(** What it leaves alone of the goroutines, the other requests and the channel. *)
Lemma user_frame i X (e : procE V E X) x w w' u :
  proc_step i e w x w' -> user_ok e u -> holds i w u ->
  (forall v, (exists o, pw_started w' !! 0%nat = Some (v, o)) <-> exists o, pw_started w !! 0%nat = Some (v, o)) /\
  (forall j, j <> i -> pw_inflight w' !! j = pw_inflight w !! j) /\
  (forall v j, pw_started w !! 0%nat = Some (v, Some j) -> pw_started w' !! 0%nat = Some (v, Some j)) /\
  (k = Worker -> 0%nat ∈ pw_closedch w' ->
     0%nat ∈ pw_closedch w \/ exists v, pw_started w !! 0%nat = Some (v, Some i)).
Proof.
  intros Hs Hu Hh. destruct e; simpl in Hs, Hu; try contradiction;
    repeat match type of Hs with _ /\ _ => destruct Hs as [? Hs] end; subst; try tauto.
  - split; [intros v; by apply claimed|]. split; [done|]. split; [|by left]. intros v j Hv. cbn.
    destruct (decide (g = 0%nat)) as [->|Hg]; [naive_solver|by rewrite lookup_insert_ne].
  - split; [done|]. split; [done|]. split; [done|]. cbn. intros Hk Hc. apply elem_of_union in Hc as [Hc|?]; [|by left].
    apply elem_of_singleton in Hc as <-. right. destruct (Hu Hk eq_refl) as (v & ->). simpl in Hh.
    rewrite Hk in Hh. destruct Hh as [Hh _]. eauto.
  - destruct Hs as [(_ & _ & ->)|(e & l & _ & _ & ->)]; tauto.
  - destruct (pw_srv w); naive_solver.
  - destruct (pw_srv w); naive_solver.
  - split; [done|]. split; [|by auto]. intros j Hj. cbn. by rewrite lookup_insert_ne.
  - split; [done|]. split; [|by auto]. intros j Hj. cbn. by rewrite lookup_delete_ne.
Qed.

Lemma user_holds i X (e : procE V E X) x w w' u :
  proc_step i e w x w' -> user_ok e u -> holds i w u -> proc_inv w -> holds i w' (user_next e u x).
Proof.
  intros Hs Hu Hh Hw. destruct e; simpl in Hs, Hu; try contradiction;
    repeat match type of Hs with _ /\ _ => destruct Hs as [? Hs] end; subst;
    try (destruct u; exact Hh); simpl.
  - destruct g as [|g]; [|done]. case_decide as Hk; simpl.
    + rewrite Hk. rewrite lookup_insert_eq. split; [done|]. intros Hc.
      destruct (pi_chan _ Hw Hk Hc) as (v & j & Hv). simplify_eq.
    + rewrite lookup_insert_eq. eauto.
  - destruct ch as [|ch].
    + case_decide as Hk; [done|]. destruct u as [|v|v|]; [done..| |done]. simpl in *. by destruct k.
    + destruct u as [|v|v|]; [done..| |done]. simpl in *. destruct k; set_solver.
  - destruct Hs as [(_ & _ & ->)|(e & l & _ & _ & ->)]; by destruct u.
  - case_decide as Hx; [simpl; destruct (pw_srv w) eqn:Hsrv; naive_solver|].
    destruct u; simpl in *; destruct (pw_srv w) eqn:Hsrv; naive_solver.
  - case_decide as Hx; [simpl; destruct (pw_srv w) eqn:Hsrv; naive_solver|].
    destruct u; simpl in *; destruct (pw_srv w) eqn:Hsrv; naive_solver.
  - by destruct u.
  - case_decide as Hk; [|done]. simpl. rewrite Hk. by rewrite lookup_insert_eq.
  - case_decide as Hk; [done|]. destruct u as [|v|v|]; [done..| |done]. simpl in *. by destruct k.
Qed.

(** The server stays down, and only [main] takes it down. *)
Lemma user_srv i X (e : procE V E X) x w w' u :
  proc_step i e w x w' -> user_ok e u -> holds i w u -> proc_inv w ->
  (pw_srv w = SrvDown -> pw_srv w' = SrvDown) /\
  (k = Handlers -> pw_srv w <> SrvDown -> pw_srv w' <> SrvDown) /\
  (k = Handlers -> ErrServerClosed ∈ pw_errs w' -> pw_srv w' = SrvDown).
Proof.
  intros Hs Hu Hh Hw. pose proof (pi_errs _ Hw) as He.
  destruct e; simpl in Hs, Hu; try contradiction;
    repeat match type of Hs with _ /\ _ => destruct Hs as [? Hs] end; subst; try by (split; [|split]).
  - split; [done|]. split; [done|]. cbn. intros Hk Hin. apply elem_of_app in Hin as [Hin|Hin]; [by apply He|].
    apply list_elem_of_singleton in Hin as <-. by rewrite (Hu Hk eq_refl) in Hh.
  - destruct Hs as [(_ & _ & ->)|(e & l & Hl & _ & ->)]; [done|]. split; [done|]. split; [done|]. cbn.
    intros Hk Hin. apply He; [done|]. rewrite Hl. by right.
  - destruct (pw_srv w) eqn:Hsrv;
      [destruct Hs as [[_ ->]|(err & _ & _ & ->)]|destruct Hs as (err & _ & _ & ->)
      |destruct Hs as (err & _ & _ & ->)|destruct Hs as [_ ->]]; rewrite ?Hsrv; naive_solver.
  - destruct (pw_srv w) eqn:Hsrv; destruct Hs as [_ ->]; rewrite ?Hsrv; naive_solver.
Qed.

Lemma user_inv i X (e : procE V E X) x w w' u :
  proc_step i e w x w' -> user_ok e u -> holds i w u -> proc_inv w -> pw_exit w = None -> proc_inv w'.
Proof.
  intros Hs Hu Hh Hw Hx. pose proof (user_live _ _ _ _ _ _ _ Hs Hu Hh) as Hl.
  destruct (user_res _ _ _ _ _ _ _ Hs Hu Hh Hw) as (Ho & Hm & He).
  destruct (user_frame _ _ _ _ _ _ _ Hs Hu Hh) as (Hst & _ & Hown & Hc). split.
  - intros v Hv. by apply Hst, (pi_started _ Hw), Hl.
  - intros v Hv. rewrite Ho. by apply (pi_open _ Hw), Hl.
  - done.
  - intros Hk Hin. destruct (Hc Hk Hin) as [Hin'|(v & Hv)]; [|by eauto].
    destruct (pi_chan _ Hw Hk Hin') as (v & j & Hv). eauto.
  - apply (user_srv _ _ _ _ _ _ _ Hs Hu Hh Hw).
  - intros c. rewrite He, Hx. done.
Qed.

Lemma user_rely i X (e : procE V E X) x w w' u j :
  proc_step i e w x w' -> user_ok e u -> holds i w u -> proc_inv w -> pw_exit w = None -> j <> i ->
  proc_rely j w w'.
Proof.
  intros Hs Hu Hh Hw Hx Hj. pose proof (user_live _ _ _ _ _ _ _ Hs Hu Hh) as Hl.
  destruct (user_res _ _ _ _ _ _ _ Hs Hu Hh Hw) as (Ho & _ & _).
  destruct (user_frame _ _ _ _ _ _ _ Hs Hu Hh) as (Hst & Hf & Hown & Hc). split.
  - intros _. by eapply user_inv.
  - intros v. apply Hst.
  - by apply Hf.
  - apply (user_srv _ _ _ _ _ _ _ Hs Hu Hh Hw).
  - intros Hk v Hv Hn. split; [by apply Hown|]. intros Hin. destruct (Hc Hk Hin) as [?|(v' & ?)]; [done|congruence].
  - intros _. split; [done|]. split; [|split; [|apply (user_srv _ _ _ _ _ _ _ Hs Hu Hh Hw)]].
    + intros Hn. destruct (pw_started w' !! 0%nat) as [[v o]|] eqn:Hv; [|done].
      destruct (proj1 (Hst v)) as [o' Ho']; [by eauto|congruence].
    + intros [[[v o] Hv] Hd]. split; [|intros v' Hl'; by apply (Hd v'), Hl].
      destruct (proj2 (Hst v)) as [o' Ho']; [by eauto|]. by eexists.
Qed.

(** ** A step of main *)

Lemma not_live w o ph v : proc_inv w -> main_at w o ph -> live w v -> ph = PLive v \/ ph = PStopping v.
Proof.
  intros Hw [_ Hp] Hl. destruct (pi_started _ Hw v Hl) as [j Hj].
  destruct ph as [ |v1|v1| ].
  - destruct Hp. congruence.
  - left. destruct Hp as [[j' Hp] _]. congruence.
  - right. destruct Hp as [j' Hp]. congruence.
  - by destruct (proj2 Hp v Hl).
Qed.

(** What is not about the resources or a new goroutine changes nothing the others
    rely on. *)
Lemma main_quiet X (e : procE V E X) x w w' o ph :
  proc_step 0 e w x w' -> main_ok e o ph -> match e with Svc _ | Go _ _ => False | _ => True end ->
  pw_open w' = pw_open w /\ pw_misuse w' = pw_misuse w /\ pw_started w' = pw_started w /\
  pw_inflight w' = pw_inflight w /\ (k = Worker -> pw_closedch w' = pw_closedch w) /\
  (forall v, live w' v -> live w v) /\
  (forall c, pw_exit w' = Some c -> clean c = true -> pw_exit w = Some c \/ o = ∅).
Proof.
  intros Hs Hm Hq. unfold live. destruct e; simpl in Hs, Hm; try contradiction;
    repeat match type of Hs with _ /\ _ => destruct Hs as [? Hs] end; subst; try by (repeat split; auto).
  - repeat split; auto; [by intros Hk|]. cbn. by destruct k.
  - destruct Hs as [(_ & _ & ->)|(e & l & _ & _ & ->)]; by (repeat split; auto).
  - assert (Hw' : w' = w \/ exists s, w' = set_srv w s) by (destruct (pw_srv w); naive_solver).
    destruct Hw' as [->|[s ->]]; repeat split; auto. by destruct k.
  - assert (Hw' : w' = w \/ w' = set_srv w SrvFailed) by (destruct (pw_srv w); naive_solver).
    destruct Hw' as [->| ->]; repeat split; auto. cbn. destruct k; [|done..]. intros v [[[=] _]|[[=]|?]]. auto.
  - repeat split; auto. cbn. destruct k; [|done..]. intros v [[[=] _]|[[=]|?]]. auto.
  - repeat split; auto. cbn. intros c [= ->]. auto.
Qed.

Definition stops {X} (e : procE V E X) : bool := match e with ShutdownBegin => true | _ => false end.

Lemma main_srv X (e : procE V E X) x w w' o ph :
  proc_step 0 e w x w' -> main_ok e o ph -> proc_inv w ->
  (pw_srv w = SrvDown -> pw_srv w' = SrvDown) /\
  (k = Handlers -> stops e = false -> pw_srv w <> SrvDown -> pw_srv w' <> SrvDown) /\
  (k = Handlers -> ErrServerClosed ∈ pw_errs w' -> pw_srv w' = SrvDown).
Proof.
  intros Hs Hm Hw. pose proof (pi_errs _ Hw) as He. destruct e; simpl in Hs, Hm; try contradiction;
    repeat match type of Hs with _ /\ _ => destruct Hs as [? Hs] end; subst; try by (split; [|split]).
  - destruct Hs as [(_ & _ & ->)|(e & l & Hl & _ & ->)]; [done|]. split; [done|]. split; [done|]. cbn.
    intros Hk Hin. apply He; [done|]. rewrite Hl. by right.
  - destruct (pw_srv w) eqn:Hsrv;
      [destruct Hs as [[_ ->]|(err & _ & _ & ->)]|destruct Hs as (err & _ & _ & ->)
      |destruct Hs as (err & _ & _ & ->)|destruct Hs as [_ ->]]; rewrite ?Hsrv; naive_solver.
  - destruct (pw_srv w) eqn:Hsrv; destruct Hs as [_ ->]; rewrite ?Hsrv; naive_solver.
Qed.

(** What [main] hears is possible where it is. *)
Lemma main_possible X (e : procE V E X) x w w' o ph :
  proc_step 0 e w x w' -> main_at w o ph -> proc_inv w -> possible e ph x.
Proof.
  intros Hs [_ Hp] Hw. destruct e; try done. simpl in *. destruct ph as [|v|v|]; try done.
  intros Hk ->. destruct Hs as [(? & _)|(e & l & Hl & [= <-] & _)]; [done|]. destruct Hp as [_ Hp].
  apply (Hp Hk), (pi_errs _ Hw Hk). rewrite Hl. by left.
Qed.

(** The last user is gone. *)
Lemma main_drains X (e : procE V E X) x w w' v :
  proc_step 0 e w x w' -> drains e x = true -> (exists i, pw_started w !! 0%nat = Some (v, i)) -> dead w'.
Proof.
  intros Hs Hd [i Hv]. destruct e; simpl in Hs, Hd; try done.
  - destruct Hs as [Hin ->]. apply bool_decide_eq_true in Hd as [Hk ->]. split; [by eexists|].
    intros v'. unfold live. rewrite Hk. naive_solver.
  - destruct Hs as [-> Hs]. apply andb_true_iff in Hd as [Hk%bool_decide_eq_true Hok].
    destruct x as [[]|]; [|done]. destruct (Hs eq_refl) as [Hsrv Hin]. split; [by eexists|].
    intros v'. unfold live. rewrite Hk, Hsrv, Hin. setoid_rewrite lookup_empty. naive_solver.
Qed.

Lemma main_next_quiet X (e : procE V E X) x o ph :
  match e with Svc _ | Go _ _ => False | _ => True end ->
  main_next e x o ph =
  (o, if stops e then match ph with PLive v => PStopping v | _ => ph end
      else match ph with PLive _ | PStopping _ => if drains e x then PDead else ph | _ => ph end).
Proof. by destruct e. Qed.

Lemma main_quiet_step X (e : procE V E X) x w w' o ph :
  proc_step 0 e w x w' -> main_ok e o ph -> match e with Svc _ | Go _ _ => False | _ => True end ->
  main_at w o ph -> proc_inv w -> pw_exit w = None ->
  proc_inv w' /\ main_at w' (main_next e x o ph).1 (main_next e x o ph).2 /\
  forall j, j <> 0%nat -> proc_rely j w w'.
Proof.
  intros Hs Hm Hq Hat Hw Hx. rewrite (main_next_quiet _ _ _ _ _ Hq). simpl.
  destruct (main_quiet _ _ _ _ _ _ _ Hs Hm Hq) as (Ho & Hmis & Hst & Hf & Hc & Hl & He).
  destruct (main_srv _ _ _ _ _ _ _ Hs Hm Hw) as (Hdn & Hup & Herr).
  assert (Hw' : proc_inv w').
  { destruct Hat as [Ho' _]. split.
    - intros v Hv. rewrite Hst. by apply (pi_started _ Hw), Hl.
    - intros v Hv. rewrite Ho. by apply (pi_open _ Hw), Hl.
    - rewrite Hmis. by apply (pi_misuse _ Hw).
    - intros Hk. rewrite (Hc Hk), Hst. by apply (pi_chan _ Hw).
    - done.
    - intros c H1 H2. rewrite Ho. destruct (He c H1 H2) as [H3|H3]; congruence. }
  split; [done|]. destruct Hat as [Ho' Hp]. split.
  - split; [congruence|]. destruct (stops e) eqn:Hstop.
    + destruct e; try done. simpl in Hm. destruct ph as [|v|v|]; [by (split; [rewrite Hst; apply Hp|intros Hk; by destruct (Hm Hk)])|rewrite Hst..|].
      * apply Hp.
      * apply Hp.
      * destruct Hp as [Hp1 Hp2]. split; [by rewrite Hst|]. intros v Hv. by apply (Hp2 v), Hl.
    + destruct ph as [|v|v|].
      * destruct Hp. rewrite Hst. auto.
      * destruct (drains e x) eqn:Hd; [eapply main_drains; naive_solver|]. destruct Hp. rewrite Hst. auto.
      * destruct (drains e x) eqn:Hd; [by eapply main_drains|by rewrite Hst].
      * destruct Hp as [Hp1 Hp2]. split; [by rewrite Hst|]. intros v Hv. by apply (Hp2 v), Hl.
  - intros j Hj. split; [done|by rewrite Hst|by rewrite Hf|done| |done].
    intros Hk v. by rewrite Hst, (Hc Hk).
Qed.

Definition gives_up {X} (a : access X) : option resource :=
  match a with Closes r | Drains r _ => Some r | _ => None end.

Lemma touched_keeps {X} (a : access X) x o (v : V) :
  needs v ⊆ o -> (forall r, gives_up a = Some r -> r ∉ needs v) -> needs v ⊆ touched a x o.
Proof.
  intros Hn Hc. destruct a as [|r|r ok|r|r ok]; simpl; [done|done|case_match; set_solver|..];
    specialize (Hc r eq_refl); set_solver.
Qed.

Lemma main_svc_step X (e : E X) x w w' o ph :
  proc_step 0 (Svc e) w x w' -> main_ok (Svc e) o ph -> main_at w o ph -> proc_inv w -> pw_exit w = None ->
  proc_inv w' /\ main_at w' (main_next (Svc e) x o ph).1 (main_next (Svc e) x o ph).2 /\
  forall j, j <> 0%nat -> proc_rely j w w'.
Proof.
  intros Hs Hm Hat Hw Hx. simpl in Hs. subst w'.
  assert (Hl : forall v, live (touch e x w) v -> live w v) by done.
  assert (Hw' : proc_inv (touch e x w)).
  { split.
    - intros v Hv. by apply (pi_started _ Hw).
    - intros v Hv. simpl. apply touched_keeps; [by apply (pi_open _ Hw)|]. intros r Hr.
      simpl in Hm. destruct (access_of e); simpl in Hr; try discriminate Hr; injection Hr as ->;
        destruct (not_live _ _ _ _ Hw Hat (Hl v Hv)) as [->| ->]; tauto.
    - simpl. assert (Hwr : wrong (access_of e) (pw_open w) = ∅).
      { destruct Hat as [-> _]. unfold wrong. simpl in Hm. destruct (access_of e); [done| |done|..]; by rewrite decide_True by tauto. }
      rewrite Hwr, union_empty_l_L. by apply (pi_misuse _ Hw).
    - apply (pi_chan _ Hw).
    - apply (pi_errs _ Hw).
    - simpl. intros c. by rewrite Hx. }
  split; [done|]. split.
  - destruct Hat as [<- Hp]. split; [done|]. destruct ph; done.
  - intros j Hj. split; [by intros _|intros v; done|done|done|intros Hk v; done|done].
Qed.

## GOAL OF THE EXERCISE
The line above containing "rely on. *)", the line containing "destruct Hw' as [->| ->];", and every line between them are to be transcribed exactly; no other line is wanted.

## RESULT OF THE EXERCISE
    rely on. *)
Lemma main_quiet X (e : procE V E X) x w w' o ph :
  proc_step 0 e w x w' -> main_ok e o ph -> match e with Svc _ | Go _ _ => False | _ => True end ->
  pw_open w' = pw_open w /\ pw_misuse w' = pw_misuse w /\ pw_started w' = pw_started w /\
  pw_inflight w' = pw_inflight w /\ (k = Worker -> pw_closedch w' = pw_closedch w) /\
  (forall v, live w' v -> live w v) /\
  (forall c, pw_exit w' = Some c -> clean c = true -> pw_exit w = Some c \/ o = ∅).
Proof.
  intros Hs Hm Hq. unfold live. destruct e; simpl in Hs, Hm; try contradiction;
    repeat match type of Hs with _ /\ _ => destruct Hs as [? Hs] end; subst; try by (repeat split; auto).
  - repeat split; auto; [by intros Hk|]. cbn. by destruct k.
  - destruct Hs as [(_ & _ & ->)|(e & l & _ & _ & ->)]; by (repeat split; auto).
  - assert (Hw' : w' = w \/ exists s, w' = set_srv w s) by (destruct (pw_srv w); naive_solver).
    destruct Hw' as [->|[s ->]]; repeat split; auto. by destruct k.
  - assert (Hw' : w' = w \/ w' = set_srv w SrvFailed) by (destruct (pw_srv w); naive_solver).
    destruct Hw' as [->| ->]; repeat split; auto. cbn. destruct k; [|done..]. intros v [[[=] _]|[[=]|?]]. auto.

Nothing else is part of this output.